COLOMBO: After losing access to most medicines and medical supplies when their country sank into a financial crisis earlier this year, Sri Lankans are also losing doctors as many migrate to the Middle East and countries Westerners with more opportunities.

People are grappling with daily power cuts and shortages of basic commodities amid the worst economic crisis since Sri Lanka gained independence from the British in 1948. The island nation of 22 million people has officially defaulted in April and, without foreign currency reserves, could not pay for imports.

Medical professionals in the country, which relies on imported drugs for around 85% of its pharmaceutical needs, have been sounding alarm bells for months, saying they are struggling to provide adequate and timely treatment to patients. .

Working conditions and little hope for improvement have forced hundreds to leave lately, and Sri Lanka’s Overseas Employment Bureau says out-migration is on the rise .

“There is a growing trend of professionals leaving the island in search of greener pastures due to the current situation in the country,” office managing director Priyantha Senanayake told Arab News earlier this week. week. “A good number of doctors have also left.”

Data from the Association of Government Physicians shows that at least 500 doctors from public medical institutions migrated overseas in the first eight months of 2022.

But the actual number may be much higher. Dr Ruvaiz Haniffa, former president of the Sri Lanka Medical Association, said at least 100 other doctors working in the private sector have also left, while those who traveled for training and did not return did not have not yet been counted.

“We don’t have an accurate estimate of doctors sent by the state for overseas training at state expense who have decided not to return at least for the foreseeable future,” he said. told Arab News.

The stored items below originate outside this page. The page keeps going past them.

(* ===== verification/Pipeline.v ===== *)
(** * The pipeline on several processors

    The handlers and the consumer interleaved, the ring buffer's bytes, the
    decoder and [explain], put together: what is printed is the reference
    explanation of what the specification says happened. *)

From S2P Require Import Prelude RustStd Layout Common Vmlinux Ebpf EbpfSpec KernelMaps EbpfProps.
From S2P Require Import Concurrent Lossy Capacity Consumer Slots Trace Ui Causal CausalProps ExplainRef.
From S2P Require Import Os Bpf BpfProps GroundTruth.

(** Whatever the handlers recorded and the consumer read, interleaved in any
    way and with any capacities, the CLI decodes those records, all of them, in
    order, from their bytes. *)
Theorem session_events_decoded {MB MF MI R}
    `{!BpfHashMap Z BlockStart MB, !BpfHashMap Z FutexStart MF, !BpfHashMap Z BlockIoStart MI,
      !BpfRingBuf Event R, !BpfHashMapLaws Z BlockStart MB, !BpfHashMapLaws Z FutexStart MF,
      !BpfHashMapLaws Z BlockIoStart MI, !BpfRingBufLaws Event R,
      !BpfRingConsumer Event R, !BpfRingConsumerLaws Event R}
    (k : kernel MB MF MI R) ls evs c (pad : nat -> byte) :
  initial k -> tracing exclusive (mkMachine k []) ls evs c -> Forall wf_probe ls ->
  let taken := evs ++ rb_contents (EVENTS (shared c)) in
  decode_all (event_bytes pad <$> taken) = trace_event_from <$> taken.
Proof.
  intros Hk Hs Hwf taken. apply decode_all_bytes. eapply sublist_Forall; [by eapply session_sublist|].
  apply spec_events_wf. by rewrite reverse_Permutation.
Qed.

Lemma two_processors_wf : Forall wf_probe two_processors_probes.
Proof.
  unfold two_processors_probes. repeat apply Forall_cons_2; try apply Forall_nil_2; cbn;
    unfold wf_helpers, blink_out, blink_in; split_and?; try (unfold is_uint; cbn; lia);
    cbn; intros; simplify_eq; try done.
  repeat constructor; cbn; lia.
Qed.

Lemma session_events_decoded_witness :
  exists evs c, tracing exclusive (mkMachine loaded_bounded []) two_processors_probes evs c /\
    decode_all (event_bytes (fun _ => zero_byte) <$> (evs ++ rb_contents (EVENTS (shared c)))) =
    trace_event_from <$> (evs ++ rb_contents (EVENTS (shared c))).
Proof.
  destruct reading_along_session as (evs & c & Hs & _). exists evs, c. split; [done|].
  exact (session_events_decoded loaded_bounded _ evs c _ loaded_bounded_initial Hs two_processors_wf).
Defined.

(** C1: The whole pipeline implements its specification: however the handlers
    interleave on the processors, with the steps of [emit] and with the CLI
    taking events off the ring buffer, and with the capacities the program
    declares, [explain] on what the CLI decodes is the reference explanation of
    the specified events, provided that no two handlers in flight are about the
    same thread or request ([exclusive]), no more handlers ran than the smallest
    capacity (4095), none is inside [emit] when the CLI takes what is left, and
    the links that are read do not change meanwhile. *)
Theorem pipeline_specified {W : Type} (read_link : string -> W -> option (list byte) * W)
    (link : string -> option (list byte)) (localtime : Z -> Z * Z * Z) (color : bool)
    (pad : nat -> byte) (realtime monotonic : Z) (slowest : nat) (w : W) ls evs c :
  (forall path w, (read_link path w).1 = link path) ->
  srun exclusive (mkSmachine loaded_slots []) ls evs c -> settled c -> Forall wf_probe ls ->
  (length ls + length (s_flight c) <= min_capacity)%nat ->
  let recorded :=
    decode_all (event_bytes pad <$> (evs ++ readable (sl_items (EVENTS (s_kernel c))))) in
  let specified := trace_event_from <$> spec_events (reverse ls) in
  exists w', explain read_link localtime color (mkTraceFile realtime monotonic recorded) slowest w =
    Some (explanations link localtime color (mkTraceFile realtime monotonic specified) slowest, w').
Proof.
  intros Hlink Hs Hall Hwf Hl recorded specified.
  destruct (loaded_slots_session ls evs c Hs) as (Ht & Hread & Hfl). specialize (Hread Hall).
  assert (recorded = specified) as ->; [|by apply explain_is_reference].
  unfold recorded, specified. rewrite <- Hread, (session_short_run ls evs (view c) Ht) by lia.
  apply decode_all_bytes, spec_events_wf. by rewrite reverse_Permutation.
Qed.

Lemma pipeline_specified_witness :
  exists evs c w', srun exclusive (mkSmachine loaded_slots []) two_processors_probes evs c /\
    ev_event_type <$> evs = [EVENT_FUTEX_WAIT] /\
    explain (fun _ n => (None, n + 1)) (fun _ => (0, 0, 0)) false
      (mkTraceFile 0 0 (decode_all (event_bytes (fun _ => zero_byte) <$>
        (evs ++ readable (sl_items (EVENTS (s_kernel c))))))) 3 0 =
    Some (explanations (fun _ => None) (fun _ => (0, 0, 0)) false
      (mkTraceFile 0 0 (trace_event_from <$> spec_events (reverse two_processors_probes))) 3, w') /\
    lines <$> explanations (fun _ => None) (fun _ => (0, 0, 0)) false
      (mkTraceFile 0 0 (trace_event_from <$> spec_events (reverse two_processors_probes))) 3 =
      [["00:00:00.000 — tid 8 blocked 15ns (no correlated cause found)"]].
Proof.
  destruct submitted_late_run as (evs & c & Hs & He & _ & Hn).
  destruct (pipeline_specified (fun _ n => (None, n + 1)) (fun _ => None) (fun _ => (0, 0, 0)) false
    (fun _ => zero_byte) 0 0 3 0 two_processors_probes evs c) as [w' Hw];
    [done|done|unfold settled; rewrite Hn; constructor|exact two_processors_wf| |exists evs, c, w'; split_and!; [done..|vm_compute; reflexivity]].
  rewrite Hn. cbn [length]. apply (bool_decide_unpack _). vm_compute. exact I.
Defined.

“For postgraduate studies, they mainly go to Australia, New Zealand and Singapore. For use in Australia, UK and New Zealand. Mid-level doctors mainly seek employment in Middle Eastern countries, especially Oman and the United Arab Emirates.

And there was no way to stop them from leaving, Dr Haniffa added.

“The government, while aware of this massive brain drain, is not proactively or even reactively trying to stem it not because it doesn’t want to, but simply because it can’t. .”

Although official estimates are not yet exact, the magnitude of the situation can be illustrated by the fact that Sri Lanka has already lost 25% of specialists treating kidney disease.

“Of the 40 nephrologists in Sri Lanka, 10 have left the country,” said Omar Sheriff, chief executive of Western Hospital Colombo, the leading kidney transplant center in Sri Lanka.

“Most of them go to the UK because they can not only get more lucrative income but also get higher education.”

The opportunity to advance in their careers is one of the main forces motivating specialists to migrate as they do not see this opportunity coming anytime soon in their crisis country.

A doctor at a leading government hospital in Colombo, who asked not to be named, said the medical profession had recently been “downgraded to a lower level in society”.

Without supplies to perform their duties, doctors are under increasing pressure and face increasing stress in a situation where their hands are tied.

“There is a shortage of important drugs to treat people,” the doctor said. “It’s a sad situation.”